As New Hampshire resident Jim Grady recently noted, “What RGGI’s cap-and-trade revenue generation actually amounts to is a tiny tax on all — with all getting the benefit. The RGGI law requires the majority of its revenue to be invested back into our state to help reduce aggregate demand for electricity. This works for all of us because the price of electricity tends to decrease when we decrease our need for it.” Sounds pretty reasonable, no?

Sen. Stiles is behaving with absolute moral courage in her effort to maintain New Hampshire’s involvement in RGGI. She recognizes that the initiative is, if not perfect, than the least imperfect way to address the threat posed by excessive carbon emissions.
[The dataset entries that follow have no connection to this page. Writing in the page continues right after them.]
Lemma filing_scale_aligned d e :
  filing_scale d = true → -6 ≤ e → e ≤ d_exp d → Z.abs (aligned d e) * 10 ^ (e + 6) ≤ 10 ^ 24.
Proof.
  unfold filing_scale, aligned. intros H He Hd. btrue.
  assert (0 ≤ 10 ^ (e + 6)) by (apply Z.pow_nonneg; lia).
  rewrite <- (Z.abs_eq (10 ^ (e + 6))), <- Z.abs_mul, <- Z.mul_assoc, <- Z.pow_add_r by lia.
  replace (d_exp d - e + (e + 6)) with (d_exp d - -6) by lia. lia.
Qed.

Lemma filing_scale_add a b :
  filing_scale a = true → filing_scale b = true →
  ∃ v, operate "add" a b = Ok v ∧ (dq v == dq a + dq b)%Q.
Proof.
  intros Ha Hb. unfold operate, trap_formula; cbn [String.eqb]. unfold dec_add.
  change (String.eqb "add" "add") with true. cbv iota.
  assert (-6 ≤ d_exp a ∧ -6 ≤ d_exp b) as [Hea Heb] by (unfold filing_scale in *; btrue; lia).
  set (e := Z.min (d_exp a) (d_exp b)).
  pose proof (filing_scale_aligned a e Ha ltac:(lia) ltac:(lia)) as Ba.
  pose proof (filing_scale_aligned b e Hb ltac:(lia) ltac:(lia)) as Bb.
  pose proof (dq_add_exact a b) as Hq.
  destruct (decide (d_coeff (add_exact a b) = 0%N)) as [Hz|Hz].
  { unfold dec_fix. rewrite Hz. cbn [N.eqb map_err]. eexists; split; [done|].
    rewrite <- Hq, dq_zero. destruct (add_exact a b) as [s c e']; cbn in Hz; subst. by rewrite dq_zero. }
  exists (add_exact a b). split; [|done].
  assert (1 ≤ 10 ^ (e + 6)) as Hp by (apply Z.lt_pred_le, Z.pow_pos_nonneg; lia).
  set (t := aligned a e + aligned b e) in *.
  assert (Z.abs t * 10 ^ (e + 6) ≤ 2 * 10 ^ 24) as Ht by nia.
  assert (Hc : d_coeff (add_exact a b) = Z.abs_N t) by reflexivity.
  assert (He' : d_exp (add_exact a b) = e) by reflexivity.
  rewrite Hc in Hz.
  assert (ndigits (Z.abs_N t) ≤ 25) as Hd
    by (apply ndigits_le_iff; [lia|]; apply N2Z.inj_lt; rewrite N2Z.inj_abs_N, pow10_Z by lia; nia).
  assert (e + 6 ≤ 25) by (apply (Z.pow_le_mono_r_iff 10); [lia|lia|]; nia).
  rewrite (dec_fix_exact CALC_CONTEXT (add_exact a b)); [done|..]; unfold adjusted; rewrite ?Hc, ?He'.
  - exact Hz.
  - change (prec CALC_CONTEXT) with 34. lia.
  - change (Etiny CALC_CONTEXT) with (-1000032). lia.
  - change (Emax CALC_CONTEXT) with 999999. lia.
Qed.
(** The stack loop decides the declarative validity of what is on its stack. *)
Lemma validate_loop_spec fuel stack count :
  (fuel + count = MAX_AST_NODES)%nat →
  validate_loop fuel stack count =
  if (count + stack_size (map fst stack) <=? MAX_AST_NODES)%nat && forallb entry_ok stack
  then Ok tt else Err FormulaError.
Proof.
  revert stack count; induction fuel as [|fuel IH]; intros [|[node depth] stack] count Hf;
    cbn [validate_loop map fst stack_size foldr forallb].
  1,3: destruct (Nat.leb_spec (count + 0) MAX_AST_NODES); [done|lia].
  all: pose proof (fsize_pos node); pose proof (fdepth_pos node).
  1: destruct (Nat.ltb_spec MAX_AST_NODES (S count)); [|lia]; cbn [orb];
     destruct (Nat.leb_spec (count + (fsize node + stack_size (map fst stack))) MAX_AST_NODES); [lia|done].
  destruct (Nat.ltb_spec MAX_AST_NODES (S count)); [lia|]. cbn [orb].
  destruct (Nat.ltb_spec MAX_AST_DEPTH depth) as [Hd|Hd].
  { assert (entry_ok (node, depth) = false) as ->; [|by rewrite andb_false_r].
    unfold entry_ok; cbn [fst snd].
    destruct (Nat.leb_spec (depth + fdepth node) (S MAX_AST_DEPTH)); [lia|apply andb_false_r]. }
  assert (∀ s, (S count + stack_size s)%nat = (count + S (stack_size s))%nat) as Hc by lia.
  destruct node as [id|v|op x|op l r]; cbn [fsize].
  - rewrite check_reference_eq, IH by lia.
    unfold entry_ok at 2; cbn [fst snd wf fdepth].
    destruct (Nat.leb_spec (depth + 1) (S MAX_AST_DEPTH)); [|lia]. rewrite andb_true_r, Hc, andb_swap_pull.
    by destruct (safe_id id).
  - rewrite check_literal_eq, IH by lia.
    unfold entry_ok at 2; cbn [fst snd wf fdepth].
    destruct (Nat.leb_spec (depth + 1) (S MAX_AST_DEPTH)); [|lia]. rewrite andb_true_r, Hc, andb_swap_pull.
    by destruct (literal_ok v).
  - rewrite entry_ok_unary, andb_swap_pull. fold (unary_ok op). rewrite <- andb_assoc.
    destruct (unary_ok op); [|done]. rewrite IH by lia. cbn [map fst stack_size forallb].
    replace (S count + (fsize x + stack_size (map fst stack)))%nat
      with (count + (S (fsize x) + stack_size (map fst stack)))%nat by lia.
    by rewrite andb_swap_pull.
  - rewrite entry_ok_binary. unfold binary_ok. destruct (operation_of op); [|by rewrite andb_false_r].
    rewrite IH by lia. cbn [map fst stack_size forallb].
    cbn [andb].
    replace (S count + (fsize l + (fsize r + stack_size (map fst stack))))%nat
      with (count + (S (fsize l + fsize r) + stack_size (map fst stack)))%nat by lia.
    by rewrite <- !andb_assoc.
Qed.
(** [for role, ref in node.inputs()]; the state is [(edges, deps, dependents)] *)
Definition add_input (by_id : gmap string node) (id : string)
    (st : list edge * list string * adjacency) (input : string * string)
    : calc (list edge * list string * adjacency) :=
  let '(es, deps, dependents) := st in
  let '(role, ref) := input in
  match by_id !! ref with
  | None => Err (MissingInputError ref)
  | Some _ =>
      dependents ← append_at dependents ref id;
      mret (es ++ [Edge ref id role], deps ++ [ref], dependents)
  end.

(** [for node in sorted_nodes]; the state is [(edges, dependencies, dependents)] *)
Definition add_node_edges (by_id : gmap string node) (st : list edge * adjacency * adjacency) (n : node)
    : calc (list edge * adjacency * adjacency) :=
  let '(es, dependencies, dependents) := st in
  roles ← Nodes.inputs n;
  '(es, deps, dependents) ← foldM (add_input by_id (id_of n)) (es, [], dependents) roles;
  mret (es, <[id_of n := deps]> dependencies, dependents).

(** the explicit seed edges of a group *)
Definition add_seed_edge (st : list edge * adjacency * adjacency) (ms : string * string)
    : calc (list edge * adjacency * adjacency) :=
  let '(es, dependencies, dependents) := st in
  let '(member, seed) := ms in
  deps ← get dependencies member;
  ds ← get dependents seed;
  mret (es ++ [Edge seed member "iteration_seed"],
        <[member := dict_fromkeys (deps ++ [seed])]> dependencies,
        if decide (member ∈ ds) then dependents else <[seed := ds ++ [member]]> dependents).

Definition step_members (s : step) : list string :=
  match s with StepNode id => [id] | StepGroup g => members g end.

Definition group_le (a b : iteration_group) : Prop := String.le (group_id a) (group_id b).
#[export] Instance group_le_dec : RelDecision group_le.
Proof. intros a b. unfold group_le. apply _. Defined.

(** the second half of [build]: plan, type checks and definitions *)
Definition plan_graph (by_id : gmap string node) (sorted_nodes : list node) (es : list edge)
    (dependencies dependents : adjacency) (groups : list iteration_group) : calc model_graph :=
  '(plan, order, es, dependencies, dependents) ←
    (match groups with
     | [] =>
         order ← topological_order (size by_id) dependencies dependents;
         mret (map StepNode order, order, es, dependencies, dependents)
     | _ =>
         plan ← iteration_plan by_id dependencies dependents groups;
         '(es, dependencies, dependents) ←
           foldM add_seed_edge (es, dependencies, dependents) (concat (map seeds groups));
         mret (plan, concat (map step_members plan), es, dependencies, dependents)
     end);
  check_types by_id order;;
  defs ← mapM (λ n, d ← node_definition n; mret (id_of n, d)) sorted_nodes;
  mret (ModelGraph sorted_nodes es order by_id dependencies dependents (list_to_map defs) groups plan).

Definition build (node_list : list node) (groups : list iteration_group) : calc model_graph :=
  by_id ← foldM add_node ∅ node_list;
  sorted_nodes ← mapM (get by_id) (sorted_strings (keys by_id));
  '(es, dependencies, dependents) ←
    foldM (add_node_edges by_id) ([], ∅, (λ _, []) <$> by_id) sorted_nodes;
  plan_graph by_id sorted_nodes es dependencies dependents (py_sorted group_le groups).

Definition graph_node (g : model_graph) (id : string) : calc node := from_option_err (MissingInputError id) (by_id g !! id).
Definition dependencies_of (g : model_graph) (id : string) : calc (list string) :=
  graph_node g id;; get (g_dependencies g) id.
Definition dependents_of (g : model_graph) (id : string) : calc (list string) :=
  graph_node g id;; get (g_dependents g) id.

Definition is_expression (n : node) : bool := match n with ExpressionFormulaNode _ _ _ _ => true | _ => false end.

(** [uses_v2] *)
Definition uses_v2 (g : model_graph) : bool :=
  match iteration_groups g with [] => existsb is_expression (nodes g) | _ => true end.

(** * Lemmas: cycle reporting *)

Lemma get_Some {A} (m : gmap string A) k a : m !! k = Some a → get m k = Ok a.
Proof. unfold get. by intros ->. Qed.

Lemma get_Ok {A} (m : gmap string A) k a : get m k = Ok a ↔ m !! k = Some a.
Proof. apply from_option_err_Ok. Qed.

Definition dep_of (deps : adjacency) (u v : string) : Prop := ∃ ds, deps !! u = Some ds ∧ v ∈ ds.

(** a path along dependencies *)
Fixpoint linked (deps : adjacency) (l : list string) : Prop :=
  match l with
  | u :: (v :: _) as l' => dep_of deps u v ∧ linked deps l'
  | _ => True
  end.

(** a closed path: at least one edge, ending where it starts *)
Definition is_cycle (deps : adjacency) (c : list string) : Prop :=
  ∃ x p, c = x :: p ++ [x] ∧ linked deps c.

Lemma linked_snoc deps l u v : linked deps (l ++ [u]) → dep_of deps u v → linked deps (l ++ [u; v]).
Proof.
  induction l as [|a l IH]; [done|]. intros H Huv. destruct l as [|b l]; simpl in *; [naive_solver|].
  destruct H. split; [done|]. by apply IH.
Qed.

Lemma linked_app_r deps l1 l2 : linked deps (l1 ++ l2) → linked deps l2.
Proof.
  induction l1 as [|a l1 IH]; [done|]. cbn [app linked]. intros H. apply IH. destruct (l1 ++ l2); [done|]. by destruct H.
Qed.

Section find_cycle.
Context (deps : adjacency) (remaining : list string).
Hypothesis Hremaining : ∀ x, x ∈ remaining → ∃ ds, deps !! x = Some ds ∧ ∃ y, y ∈ ds ∧ y ∈ remaining.

(** The scan of a list that holds an unresolved node ends at one. *)
Lemma scan_spec visited on_stack cursor rest :
  (∀ x, x ∈ visited → is_Some (on_stack !! x)) → (∃ y, y ∈ rest ∧ y ∈ remaining) →
  match scan remaining visited on_stack cursor rest with
  | ScanCycle y => y ∈ rest ∧ y ∈ remaining ∧ is_Some (on_stack !! y)
  | ScanPush y _ => y ∈ rest ∧ y ∈ remaining ∧ on_stack !! y = None ∧ y ∉ visited
  | ScanDone => False
  end.
Proof.
  intros Hv. revert cursor. induction rest as [|d rest IH]; intros cursor (y & Hy & Hr); [by apply not_elem_of_nil in Hy|].
  cbn [scan]. case_decide as Hd.
  - assert (∃ y, y ∈ rest ∧ y ∈ remaining) as Hex.
    { apply elem_of_cons in Hy as [->|]; [done|eauto]. }
    specialize (IH (S cursor) Hex). destruct (scan _ _ _ _ rest); set_solver.
  - case_decide as Ho; [set_solver|]. case_decide as Hvis.
    + split_and!; [set_solver|done|by apply eq_None_not_Some|done].
    + naive_solver.
Qed.

(** the stack's invariant; [ids] is the current path, from its first node *)
Record cycle_inv (stack : list (string * nat)) (on_stack : gmap string nat) (visited : list string) : Prop := CycleInv {
  ci_nodup : NoDup stack.*1;
  ci_remaining : ∀ x, x ∈ stack.*1 → x ∈ remaining;
  ci_linked : linked deps (reverse stack.*1);
  ci_on_stack : ∀ x i, on_stack !! x = Some i ↔ reverse stack.*1 !! i = Some x;
  ci_visited : ∀ x, x ∈ visited → x ∈ stack.*1;
  ci_cursor : head stack.*2 = Some 0%nat
}.

Lemma cycle_inv_start start :
  start ∈ remaining → cycle_inv [(start, 0%nat)] {[start := 0%nat]} [start].
Proof.
  intros Hs. constructor; cbn; try done.
  - apply NoDup_singleton.
  - set_solver.
  - intros x i. rewrite lookup_singleton_Some. destruct i as [|i]; cbn; naive_solver.
Qed.

Lemma cycle_inv_on_stack stack on_stack visited x :
  cycle_inv stack on_stack visited → x ∈ visited → is_Some (on_stack !! x).
Proof.
  intros Hi Hx. apply (ci_visited _ _ _ Hi) in Hx. rewrite <- elem_of_reverse, list_elem_of_lookup in Hx.
  destruct Hx as [i Hx]. exists i. by apply (ci_on_stack _ _ _ Hi).
Qed.

Lemma cycle_inv_push id c below on_stack visited y c' :
  cycle_inv ((id, c) :: below) on_stack visited → dep_of deps id y → y ∈ remaining →
  on_stack !! y = None →
  cycle_inv ((y, 0%nat) :: (id, c') :: below) (<[y := length ((id, c) :: below)]> on_stack) (y :: visited).
Proof.
  intros Hi Hdep Hr Hnone. destruct Hi as [Hnd Hrem Hlink Hon Hvis Hcur]. cbn [fmap list_fmap fst snd] in *.
  assert (y ∉ id :: below.*1) as Hnew.
  { intros Hy. rewrite <- elem_of_reverse, list_elem_of_lookup in Hy. destruct Hy as [i Hy].
    apply Hon in Hy. congruence. }
  constructor; cbn [fmap list_fmap fst snd].
  - by constructor.
  - set_solver.
  - rewrite !reverse_cons, <- app_assoc. rewrite reverse_cons in Hlink. by apply linked_snoc.
  - intros x i. rewrite (reverse_cons (id :: below.*1) y). destruct (decide (x = y)) as [->|Hne].
    + rewrite lookup_insert_eq. split.
      * intros [= <-]. rewrite lookup_app_r by (rewrite length_reverse; cbn; rewrite length_fmap; lia).
        rewrite length_reverse; cbn. by rewrite length_fmap, Nat.sub_diag.
      * intros Hl. apply lookup_app_Some in Hl as [Hl|[Hle Hl]].
        { apply Hon in Hl. congruence. }
        rewrite length_reverse in *; cbn in *. rewrite length_fmap in *.
        destruct (i - S (length below))%nat eqn:He; [|done]. f_equal. lia.
    + rewrite lookup_insert_ne by done. rewrite Hon. split.
      * intros Hl. by apply lookup_app_l_Some.
      * intros Hl. apply lookup_app_Some in Hl as [Hl|[Hle Hl]]; [done|].
        destruct (_ - _)%nat in Hl; cbn in Hl; [congruence|done].
  - set_solver.
  - done.
Qed.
She understands that caving in to the demands of hardcore libertarians could have catastrophic effects decades from now. She sees that the push for “limited government” ought not to be a suicide pact.

Yes, the opponents of RGGI believe that New Hampshire must abandon this commitment in the name of “limited government.” I respect their passion, but they are passionately wrong. Sometimes, government can be too limited—so limited that it doesn’t take necessary action to protect the health of human beings and the environment in which they live, so limited that it doesn’t make the strategic investments to benefit the economy, so limited that it ignores clear and present dangers to our ecology.

Sen. Stiles is cut from that old-school Republican cloth, the kind Teddy Roosevelt was cut from. It’s a vision that says capitalism cannot function if the capitalist doesn’t have clean air to breathe. It’s a vision that says no industry has a constitutional right to pollute. It’s a vision that is, in the truest and purest sense of the word, pro-life.

I have no idea which side will win in New Hampshire. The new-school vision—the one that rejects climate science as some vast left-wing conspiracy, the one that turns a blind eye to the dangers of pollution, the one that spits upon those who believe that conservation is conservative—is prosperous, pugnacious and powerful. Yet it is not right, not on this issue.

Best of luck to Sen. Stiles in her fight—and give me that old-school vision any day of the week.